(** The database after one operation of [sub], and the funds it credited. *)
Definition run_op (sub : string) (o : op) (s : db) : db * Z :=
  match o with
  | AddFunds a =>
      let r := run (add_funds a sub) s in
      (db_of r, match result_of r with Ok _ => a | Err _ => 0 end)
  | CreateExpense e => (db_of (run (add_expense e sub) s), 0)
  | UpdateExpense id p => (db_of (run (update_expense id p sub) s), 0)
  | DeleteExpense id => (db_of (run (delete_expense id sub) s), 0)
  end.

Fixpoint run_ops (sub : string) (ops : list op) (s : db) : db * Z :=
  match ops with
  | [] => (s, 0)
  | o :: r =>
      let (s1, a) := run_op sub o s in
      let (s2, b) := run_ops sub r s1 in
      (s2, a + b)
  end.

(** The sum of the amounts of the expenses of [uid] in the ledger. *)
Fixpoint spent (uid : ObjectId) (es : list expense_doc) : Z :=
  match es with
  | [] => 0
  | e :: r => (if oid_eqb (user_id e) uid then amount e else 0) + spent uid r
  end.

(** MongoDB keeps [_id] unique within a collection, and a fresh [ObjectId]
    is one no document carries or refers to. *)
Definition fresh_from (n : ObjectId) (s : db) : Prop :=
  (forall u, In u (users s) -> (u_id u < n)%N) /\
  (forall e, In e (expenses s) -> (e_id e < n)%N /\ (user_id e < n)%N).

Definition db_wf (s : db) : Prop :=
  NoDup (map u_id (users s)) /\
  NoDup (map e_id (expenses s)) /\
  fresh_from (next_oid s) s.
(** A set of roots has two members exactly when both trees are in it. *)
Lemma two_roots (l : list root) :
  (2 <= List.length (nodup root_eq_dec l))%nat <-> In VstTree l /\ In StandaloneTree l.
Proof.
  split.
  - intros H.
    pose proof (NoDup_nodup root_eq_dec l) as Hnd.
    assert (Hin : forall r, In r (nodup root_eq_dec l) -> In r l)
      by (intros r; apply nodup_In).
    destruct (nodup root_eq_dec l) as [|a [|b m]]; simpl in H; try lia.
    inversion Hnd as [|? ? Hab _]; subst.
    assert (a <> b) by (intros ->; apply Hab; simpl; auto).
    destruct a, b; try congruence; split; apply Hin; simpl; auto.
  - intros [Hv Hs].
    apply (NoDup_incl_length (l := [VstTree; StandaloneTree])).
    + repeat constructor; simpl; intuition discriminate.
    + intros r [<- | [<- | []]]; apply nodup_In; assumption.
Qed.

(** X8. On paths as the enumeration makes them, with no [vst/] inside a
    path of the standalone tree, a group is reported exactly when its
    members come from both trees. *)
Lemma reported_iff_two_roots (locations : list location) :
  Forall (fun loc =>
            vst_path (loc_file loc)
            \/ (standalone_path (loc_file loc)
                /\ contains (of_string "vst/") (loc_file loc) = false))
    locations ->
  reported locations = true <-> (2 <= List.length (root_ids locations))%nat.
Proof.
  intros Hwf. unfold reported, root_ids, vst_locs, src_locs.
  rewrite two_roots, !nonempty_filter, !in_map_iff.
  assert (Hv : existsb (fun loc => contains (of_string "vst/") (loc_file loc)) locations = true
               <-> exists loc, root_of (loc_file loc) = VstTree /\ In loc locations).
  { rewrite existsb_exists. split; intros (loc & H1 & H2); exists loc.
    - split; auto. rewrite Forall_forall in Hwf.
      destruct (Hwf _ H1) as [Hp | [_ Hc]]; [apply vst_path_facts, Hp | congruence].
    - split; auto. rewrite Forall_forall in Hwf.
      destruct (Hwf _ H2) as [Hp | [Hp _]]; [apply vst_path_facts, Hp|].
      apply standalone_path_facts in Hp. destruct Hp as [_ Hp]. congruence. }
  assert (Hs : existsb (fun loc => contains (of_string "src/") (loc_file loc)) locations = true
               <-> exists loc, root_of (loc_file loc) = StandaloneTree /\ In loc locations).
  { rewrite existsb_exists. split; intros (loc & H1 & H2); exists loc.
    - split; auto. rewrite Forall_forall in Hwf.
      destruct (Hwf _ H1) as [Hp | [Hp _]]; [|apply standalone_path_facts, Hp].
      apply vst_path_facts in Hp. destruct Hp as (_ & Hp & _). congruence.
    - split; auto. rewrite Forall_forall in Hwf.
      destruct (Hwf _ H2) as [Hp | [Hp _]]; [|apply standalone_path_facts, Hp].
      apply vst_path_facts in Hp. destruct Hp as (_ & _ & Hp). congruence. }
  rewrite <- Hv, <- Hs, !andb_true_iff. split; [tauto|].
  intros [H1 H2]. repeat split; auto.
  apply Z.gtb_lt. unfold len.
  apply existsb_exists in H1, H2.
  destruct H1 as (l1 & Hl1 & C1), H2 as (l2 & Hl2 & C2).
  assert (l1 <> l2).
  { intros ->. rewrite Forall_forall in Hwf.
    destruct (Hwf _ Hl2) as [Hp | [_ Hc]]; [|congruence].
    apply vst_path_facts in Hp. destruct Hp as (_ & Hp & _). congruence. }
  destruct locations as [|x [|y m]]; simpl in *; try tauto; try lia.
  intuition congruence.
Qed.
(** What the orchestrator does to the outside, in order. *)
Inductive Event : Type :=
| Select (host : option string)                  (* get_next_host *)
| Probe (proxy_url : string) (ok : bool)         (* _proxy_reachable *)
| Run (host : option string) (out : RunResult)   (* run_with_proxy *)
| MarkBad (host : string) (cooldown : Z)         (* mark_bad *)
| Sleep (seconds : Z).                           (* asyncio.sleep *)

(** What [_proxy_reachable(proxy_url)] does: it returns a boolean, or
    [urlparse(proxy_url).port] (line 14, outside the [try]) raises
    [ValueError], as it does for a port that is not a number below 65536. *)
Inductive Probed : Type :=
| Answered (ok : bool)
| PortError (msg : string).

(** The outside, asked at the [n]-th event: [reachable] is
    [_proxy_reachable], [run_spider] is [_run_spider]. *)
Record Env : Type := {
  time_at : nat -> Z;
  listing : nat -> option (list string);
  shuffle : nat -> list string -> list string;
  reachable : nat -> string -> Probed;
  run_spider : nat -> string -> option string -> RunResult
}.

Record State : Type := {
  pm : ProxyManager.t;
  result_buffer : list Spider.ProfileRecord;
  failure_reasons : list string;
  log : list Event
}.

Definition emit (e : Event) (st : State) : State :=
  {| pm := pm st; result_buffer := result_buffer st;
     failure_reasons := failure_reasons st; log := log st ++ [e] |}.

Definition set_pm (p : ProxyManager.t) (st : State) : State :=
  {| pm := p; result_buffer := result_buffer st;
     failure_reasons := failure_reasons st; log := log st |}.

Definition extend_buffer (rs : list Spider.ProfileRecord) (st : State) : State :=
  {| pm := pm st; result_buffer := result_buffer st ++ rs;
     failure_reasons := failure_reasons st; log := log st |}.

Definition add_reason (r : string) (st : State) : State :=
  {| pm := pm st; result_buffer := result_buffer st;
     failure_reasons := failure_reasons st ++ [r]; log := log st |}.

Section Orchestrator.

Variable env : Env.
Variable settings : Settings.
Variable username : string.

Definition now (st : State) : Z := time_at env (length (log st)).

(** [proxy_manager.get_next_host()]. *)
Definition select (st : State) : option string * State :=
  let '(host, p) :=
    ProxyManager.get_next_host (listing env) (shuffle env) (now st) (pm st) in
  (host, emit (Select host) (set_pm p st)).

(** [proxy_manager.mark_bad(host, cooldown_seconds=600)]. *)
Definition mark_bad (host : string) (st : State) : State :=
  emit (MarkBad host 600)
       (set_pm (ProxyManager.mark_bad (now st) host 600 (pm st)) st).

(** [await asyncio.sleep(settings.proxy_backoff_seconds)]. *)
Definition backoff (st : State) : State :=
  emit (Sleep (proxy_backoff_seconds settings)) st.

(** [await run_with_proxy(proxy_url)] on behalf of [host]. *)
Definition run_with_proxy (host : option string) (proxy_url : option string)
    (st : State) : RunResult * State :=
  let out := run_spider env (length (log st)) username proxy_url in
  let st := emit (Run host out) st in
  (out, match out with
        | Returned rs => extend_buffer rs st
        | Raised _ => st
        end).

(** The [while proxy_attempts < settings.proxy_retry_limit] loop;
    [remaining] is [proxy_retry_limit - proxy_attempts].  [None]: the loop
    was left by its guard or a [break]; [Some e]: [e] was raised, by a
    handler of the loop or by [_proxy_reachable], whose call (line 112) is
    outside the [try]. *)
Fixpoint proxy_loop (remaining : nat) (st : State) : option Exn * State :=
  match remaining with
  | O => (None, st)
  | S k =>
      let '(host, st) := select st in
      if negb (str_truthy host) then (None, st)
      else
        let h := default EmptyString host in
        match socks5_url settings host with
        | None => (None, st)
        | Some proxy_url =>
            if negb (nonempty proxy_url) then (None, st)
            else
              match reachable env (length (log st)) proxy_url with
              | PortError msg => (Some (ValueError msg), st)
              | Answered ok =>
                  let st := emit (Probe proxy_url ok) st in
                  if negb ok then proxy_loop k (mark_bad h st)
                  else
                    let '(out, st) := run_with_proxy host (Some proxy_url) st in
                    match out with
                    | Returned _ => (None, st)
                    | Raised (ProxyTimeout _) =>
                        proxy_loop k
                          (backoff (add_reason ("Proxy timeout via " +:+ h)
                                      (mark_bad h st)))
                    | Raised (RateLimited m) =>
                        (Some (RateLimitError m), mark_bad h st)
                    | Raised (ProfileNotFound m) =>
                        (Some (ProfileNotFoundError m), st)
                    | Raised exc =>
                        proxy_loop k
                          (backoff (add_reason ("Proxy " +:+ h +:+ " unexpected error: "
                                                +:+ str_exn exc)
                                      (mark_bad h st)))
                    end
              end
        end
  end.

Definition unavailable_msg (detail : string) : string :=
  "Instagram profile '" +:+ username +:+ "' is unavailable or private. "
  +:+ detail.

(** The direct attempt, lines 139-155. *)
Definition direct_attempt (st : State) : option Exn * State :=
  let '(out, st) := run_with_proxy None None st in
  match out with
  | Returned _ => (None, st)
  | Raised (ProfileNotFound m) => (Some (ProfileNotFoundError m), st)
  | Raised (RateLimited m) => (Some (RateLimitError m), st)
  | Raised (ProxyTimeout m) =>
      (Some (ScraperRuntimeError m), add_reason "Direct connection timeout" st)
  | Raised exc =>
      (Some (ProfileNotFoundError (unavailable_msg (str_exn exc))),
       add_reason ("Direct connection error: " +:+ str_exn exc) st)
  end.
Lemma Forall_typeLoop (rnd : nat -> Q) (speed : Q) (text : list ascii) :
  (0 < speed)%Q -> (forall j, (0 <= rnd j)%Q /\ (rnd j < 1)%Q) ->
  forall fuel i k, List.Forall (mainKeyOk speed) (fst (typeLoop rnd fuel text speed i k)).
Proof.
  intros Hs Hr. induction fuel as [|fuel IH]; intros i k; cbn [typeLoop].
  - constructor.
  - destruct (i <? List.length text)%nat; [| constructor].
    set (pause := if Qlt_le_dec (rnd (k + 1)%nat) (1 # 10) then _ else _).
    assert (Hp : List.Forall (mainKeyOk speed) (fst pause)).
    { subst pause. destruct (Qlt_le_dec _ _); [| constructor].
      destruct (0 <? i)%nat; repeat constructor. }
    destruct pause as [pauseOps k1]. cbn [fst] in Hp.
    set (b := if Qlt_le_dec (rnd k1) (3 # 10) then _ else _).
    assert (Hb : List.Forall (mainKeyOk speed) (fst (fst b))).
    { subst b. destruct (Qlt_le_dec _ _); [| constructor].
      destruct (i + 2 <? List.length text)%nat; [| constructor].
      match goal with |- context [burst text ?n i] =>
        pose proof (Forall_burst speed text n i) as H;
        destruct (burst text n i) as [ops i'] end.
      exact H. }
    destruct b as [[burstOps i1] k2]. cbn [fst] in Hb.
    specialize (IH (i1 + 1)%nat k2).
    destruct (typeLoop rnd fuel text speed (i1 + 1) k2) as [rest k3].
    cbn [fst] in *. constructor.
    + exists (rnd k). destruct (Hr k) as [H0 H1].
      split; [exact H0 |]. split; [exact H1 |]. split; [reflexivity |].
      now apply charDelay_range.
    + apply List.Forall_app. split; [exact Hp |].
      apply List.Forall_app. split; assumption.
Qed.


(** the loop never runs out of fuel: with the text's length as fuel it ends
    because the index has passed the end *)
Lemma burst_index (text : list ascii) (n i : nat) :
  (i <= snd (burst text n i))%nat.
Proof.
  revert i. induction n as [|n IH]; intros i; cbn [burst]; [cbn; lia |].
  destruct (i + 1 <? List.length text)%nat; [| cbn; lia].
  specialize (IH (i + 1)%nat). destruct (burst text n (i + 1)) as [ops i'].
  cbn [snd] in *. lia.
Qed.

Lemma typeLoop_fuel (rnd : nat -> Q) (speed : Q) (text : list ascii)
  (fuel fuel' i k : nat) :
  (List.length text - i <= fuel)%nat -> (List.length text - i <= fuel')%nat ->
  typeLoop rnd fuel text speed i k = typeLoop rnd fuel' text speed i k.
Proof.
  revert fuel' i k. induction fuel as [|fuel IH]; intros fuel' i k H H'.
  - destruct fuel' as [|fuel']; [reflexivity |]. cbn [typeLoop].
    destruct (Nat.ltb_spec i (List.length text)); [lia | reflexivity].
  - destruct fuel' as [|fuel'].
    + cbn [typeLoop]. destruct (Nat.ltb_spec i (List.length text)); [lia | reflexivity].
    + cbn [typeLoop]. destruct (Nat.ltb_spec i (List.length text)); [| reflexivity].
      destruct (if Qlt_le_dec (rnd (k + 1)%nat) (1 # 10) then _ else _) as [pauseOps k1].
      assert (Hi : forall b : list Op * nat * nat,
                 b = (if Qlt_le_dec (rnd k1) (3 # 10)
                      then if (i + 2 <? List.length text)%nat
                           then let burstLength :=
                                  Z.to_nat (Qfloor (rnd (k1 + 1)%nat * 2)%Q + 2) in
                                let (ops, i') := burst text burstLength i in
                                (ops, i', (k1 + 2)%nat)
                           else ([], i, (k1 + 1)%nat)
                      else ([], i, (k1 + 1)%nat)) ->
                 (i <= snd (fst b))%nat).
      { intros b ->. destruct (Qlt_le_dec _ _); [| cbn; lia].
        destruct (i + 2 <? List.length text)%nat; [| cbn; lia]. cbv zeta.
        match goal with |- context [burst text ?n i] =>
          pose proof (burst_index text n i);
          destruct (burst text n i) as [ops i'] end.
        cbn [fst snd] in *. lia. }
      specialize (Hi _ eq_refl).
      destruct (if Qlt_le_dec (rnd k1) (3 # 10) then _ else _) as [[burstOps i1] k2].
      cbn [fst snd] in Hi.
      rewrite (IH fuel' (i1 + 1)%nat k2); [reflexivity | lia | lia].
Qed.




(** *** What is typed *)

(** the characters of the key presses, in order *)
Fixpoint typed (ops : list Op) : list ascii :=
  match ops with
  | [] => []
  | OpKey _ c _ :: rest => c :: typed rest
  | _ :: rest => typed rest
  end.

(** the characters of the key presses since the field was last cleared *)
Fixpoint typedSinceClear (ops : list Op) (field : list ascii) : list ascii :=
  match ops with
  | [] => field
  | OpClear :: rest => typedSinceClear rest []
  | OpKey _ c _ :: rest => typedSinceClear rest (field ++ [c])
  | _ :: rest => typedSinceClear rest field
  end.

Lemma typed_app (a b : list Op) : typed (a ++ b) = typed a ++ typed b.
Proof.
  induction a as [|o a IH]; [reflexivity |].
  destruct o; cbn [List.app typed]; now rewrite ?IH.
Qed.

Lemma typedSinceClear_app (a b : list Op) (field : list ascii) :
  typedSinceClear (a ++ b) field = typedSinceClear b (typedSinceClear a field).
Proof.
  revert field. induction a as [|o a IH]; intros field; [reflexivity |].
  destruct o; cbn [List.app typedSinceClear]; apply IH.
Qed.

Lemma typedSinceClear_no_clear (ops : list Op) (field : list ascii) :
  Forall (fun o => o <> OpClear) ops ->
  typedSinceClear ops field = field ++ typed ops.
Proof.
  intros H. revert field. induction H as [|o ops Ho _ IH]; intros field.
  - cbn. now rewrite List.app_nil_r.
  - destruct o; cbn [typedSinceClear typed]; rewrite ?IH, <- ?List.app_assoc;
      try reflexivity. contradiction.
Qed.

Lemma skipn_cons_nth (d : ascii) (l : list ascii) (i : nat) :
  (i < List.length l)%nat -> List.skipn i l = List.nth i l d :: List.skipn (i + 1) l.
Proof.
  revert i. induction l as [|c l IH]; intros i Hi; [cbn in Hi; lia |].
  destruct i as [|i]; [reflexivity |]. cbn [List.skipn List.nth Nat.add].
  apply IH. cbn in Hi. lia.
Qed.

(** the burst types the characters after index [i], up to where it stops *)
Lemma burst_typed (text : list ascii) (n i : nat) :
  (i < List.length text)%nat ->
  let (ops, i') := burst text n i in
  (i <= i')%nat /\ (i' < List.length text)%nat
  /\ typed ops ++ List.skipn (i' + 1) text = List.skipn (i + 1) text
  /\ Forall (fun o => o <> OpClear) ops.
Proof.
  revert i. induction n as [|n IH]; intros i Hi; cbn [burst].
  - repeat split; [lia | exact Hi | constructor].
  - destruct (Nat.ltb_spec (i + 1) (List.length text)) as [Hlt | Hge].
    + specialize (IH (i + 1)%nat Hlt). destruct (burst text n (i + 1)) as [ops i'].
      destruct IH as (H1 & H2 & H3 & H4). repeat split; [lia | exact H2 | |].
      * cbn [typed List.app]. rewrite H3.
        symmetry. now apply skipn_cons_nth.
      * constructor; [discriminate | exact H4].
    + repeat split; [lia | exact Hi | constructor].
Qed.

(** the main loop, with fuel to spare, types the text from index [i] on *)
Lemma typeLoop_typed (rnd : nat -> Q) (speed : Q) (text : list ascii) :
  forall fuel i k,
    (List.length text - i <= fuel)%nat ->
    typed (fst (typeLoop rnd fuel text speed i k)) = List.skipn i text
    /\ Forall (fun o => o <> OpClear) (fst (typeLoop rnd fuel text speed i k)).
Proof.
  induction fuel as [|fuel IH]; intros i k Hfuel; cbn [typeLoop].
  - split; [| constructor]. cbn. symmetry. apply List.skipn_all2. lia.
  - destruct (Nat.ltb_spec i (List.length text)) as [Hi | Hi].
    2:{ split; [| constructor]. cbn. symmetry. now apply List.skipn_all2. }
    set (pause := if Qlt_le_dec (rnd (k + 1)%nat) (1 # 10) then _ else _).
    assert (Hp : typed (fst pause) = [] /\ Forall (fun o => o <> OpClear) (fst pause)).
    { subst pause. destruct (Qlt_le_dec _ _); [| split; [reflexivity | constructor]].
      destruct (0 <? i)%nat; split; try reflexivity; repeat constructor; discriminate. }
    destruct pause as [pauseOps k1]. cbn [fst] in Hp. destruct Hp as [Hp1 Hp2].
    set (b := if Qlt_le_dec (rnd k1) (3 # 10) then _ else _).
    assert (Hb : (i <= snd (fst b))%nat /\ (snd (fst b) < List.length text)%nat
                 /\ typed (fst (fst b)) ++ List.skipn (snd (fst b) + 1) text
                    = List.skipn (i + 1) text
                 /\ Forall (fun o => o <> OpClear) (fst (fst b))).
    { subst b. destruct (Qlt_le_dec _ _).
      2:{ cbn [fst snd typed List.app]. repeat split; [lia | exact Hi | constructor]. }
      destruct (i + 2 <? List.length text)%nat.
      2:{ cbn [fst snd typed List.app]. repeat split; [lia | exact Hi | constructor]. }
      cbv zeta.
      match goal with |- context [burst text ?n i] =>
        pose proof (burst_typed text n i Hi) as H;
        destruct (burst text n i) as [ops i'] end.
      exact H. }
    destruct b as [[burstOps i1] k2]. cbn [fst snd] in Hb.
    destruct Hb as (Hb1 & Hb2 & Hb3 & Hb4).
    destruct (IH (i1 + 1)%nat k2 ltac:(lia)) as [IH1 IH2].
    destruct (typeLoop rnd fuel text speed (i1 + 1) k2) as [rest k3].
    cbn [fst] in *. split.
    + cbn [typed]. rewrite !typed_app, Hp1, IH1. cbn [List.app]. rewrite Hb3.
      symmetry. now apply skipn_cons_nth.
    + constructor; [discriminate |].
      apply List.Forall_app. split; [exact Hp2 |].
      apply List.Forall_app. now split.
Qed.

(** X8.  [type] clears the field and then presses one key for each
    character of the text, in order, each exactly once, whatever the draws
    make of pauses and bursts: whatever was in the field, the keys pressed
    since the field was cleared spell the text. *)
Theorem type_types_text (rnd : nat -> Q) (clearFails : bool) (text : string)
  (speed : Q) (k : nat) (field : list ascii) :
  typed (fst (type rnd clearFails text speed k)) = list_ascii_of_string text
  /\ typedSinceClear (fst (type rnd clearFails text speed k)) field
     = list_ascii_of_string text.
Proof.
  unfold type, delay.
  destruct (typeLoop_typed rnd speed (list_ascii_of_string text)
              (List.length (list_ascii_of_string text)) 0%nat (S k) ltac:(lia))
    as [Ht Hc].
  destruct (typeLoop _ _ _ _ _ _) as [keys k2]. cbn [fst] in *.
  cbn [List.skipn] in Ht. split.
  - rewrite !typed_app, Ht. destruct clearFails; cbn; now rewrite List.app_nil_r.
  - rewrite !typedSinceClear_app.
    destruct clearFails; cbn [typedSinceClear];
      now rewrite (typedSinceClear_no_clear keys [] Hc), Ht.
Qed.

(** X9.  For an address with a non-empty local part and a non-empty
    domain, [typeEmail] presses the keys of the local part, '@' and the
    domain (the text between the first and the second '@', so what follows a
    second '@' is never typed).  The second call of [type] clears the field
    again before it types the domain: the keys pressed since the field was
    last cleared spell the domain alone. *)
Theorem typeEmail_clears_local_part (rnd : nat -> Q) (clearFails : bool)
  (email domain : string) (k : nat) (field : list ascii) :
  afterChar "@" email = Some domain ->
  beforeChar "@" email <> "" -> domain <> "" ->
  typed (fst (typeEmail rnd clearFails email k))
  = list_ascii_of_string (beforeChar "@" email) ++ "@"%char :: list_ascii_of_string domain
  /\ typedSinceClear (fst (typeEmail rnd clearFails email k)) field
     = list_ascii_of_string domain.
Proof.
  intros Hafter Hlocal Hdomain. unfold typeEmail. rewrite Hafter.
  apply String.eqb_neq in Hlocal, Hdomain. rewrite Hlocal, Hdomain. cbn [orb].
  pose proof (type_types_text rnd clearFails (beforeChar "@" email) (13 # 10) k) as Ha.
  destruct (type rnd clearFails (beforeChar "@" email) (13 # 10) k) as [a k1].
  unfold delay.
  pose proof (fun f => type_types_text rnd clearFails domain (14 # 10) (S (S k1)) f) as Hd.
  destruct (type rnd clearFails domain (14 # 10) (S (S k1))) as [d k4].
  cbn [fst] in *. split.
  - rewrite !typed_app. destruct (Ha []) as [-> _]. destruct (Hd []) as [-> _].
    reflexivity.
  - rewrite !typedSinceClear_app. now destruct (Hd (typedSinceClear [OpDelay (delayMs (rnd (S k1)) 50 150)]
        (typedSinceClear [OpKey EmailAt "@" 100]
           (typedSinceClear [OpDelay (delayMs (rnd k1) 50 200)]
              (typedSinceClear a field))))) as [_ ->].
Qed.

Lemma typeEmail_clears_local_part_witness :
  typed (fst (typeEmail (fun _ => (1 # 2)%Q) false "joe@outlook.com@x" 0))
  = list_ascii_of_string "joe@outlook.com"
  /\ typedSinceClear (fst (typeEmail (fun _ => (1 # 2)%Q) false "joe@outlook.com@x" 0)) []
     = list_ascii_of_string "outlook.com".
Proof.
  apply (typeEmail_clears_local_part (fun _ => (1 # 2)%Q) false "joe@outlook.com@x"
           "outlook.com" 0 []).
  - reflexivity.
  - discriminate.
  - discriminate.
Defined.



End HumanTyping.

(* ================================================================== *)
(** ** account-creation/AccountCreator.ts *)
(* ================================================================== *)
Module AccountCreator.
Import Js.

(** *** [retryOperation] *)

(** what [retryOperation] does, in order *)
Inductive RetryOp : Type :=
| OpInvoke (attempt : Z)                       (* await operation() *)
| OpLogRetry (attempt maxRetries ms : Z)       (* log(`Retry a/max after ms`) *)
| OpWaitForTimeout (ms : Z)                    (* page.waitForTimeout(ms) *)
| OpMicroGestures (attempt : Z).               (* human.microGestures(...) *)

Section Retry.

+++

Return, unchanged, the run of lines above that opens with the line containing "handler of the" and closes with the line containing "(Some (RateLimitError m), mark_bad". Include both.

■ **Result for this exercise**
    handler of the loop or by [_proxy_reachable], whose call (line 112) is
    outside the [try]. *)
Fixpoint proxy_loop (remaining : nat) (st : State) : option Exn * State :=
  match remaining with
  | O => (None, st)
  | S k =>
      let '(host, st) := select st in
      if negb (str_truthy host) then (None, st)
      else
        let h := default EmptyString host in
        match socks5_url settings host with
        | None => (None, st)
        | Some proxy_url =>
            if negb (nonempty proxy_url) then (None, st)
            else
              match reachable env (length (log st)) proxy_url with
              | PortError msg => (Some (ValueError msg), st)
              | Answered ok =>
                  let st := emit (Probe proxy_url ok) st in
                  if negb ok then proxy_loop k (mark_bad h st)
                  else
                    let '(out, st) := run_with_proxy host (Some proxy_url) st in
                    match out with
                    | Returned _ => (None, st)
                    | Raised (ProxyTimeout _) =>
                        proxy_loop k
                          (backoff (add_reason ("Proxy timeout via " +:+ h)
                                      (mark_bad h st)))
                    | Raised (RateLimited m) =>
                        (Some (RateLimitError m), mark_bad h st)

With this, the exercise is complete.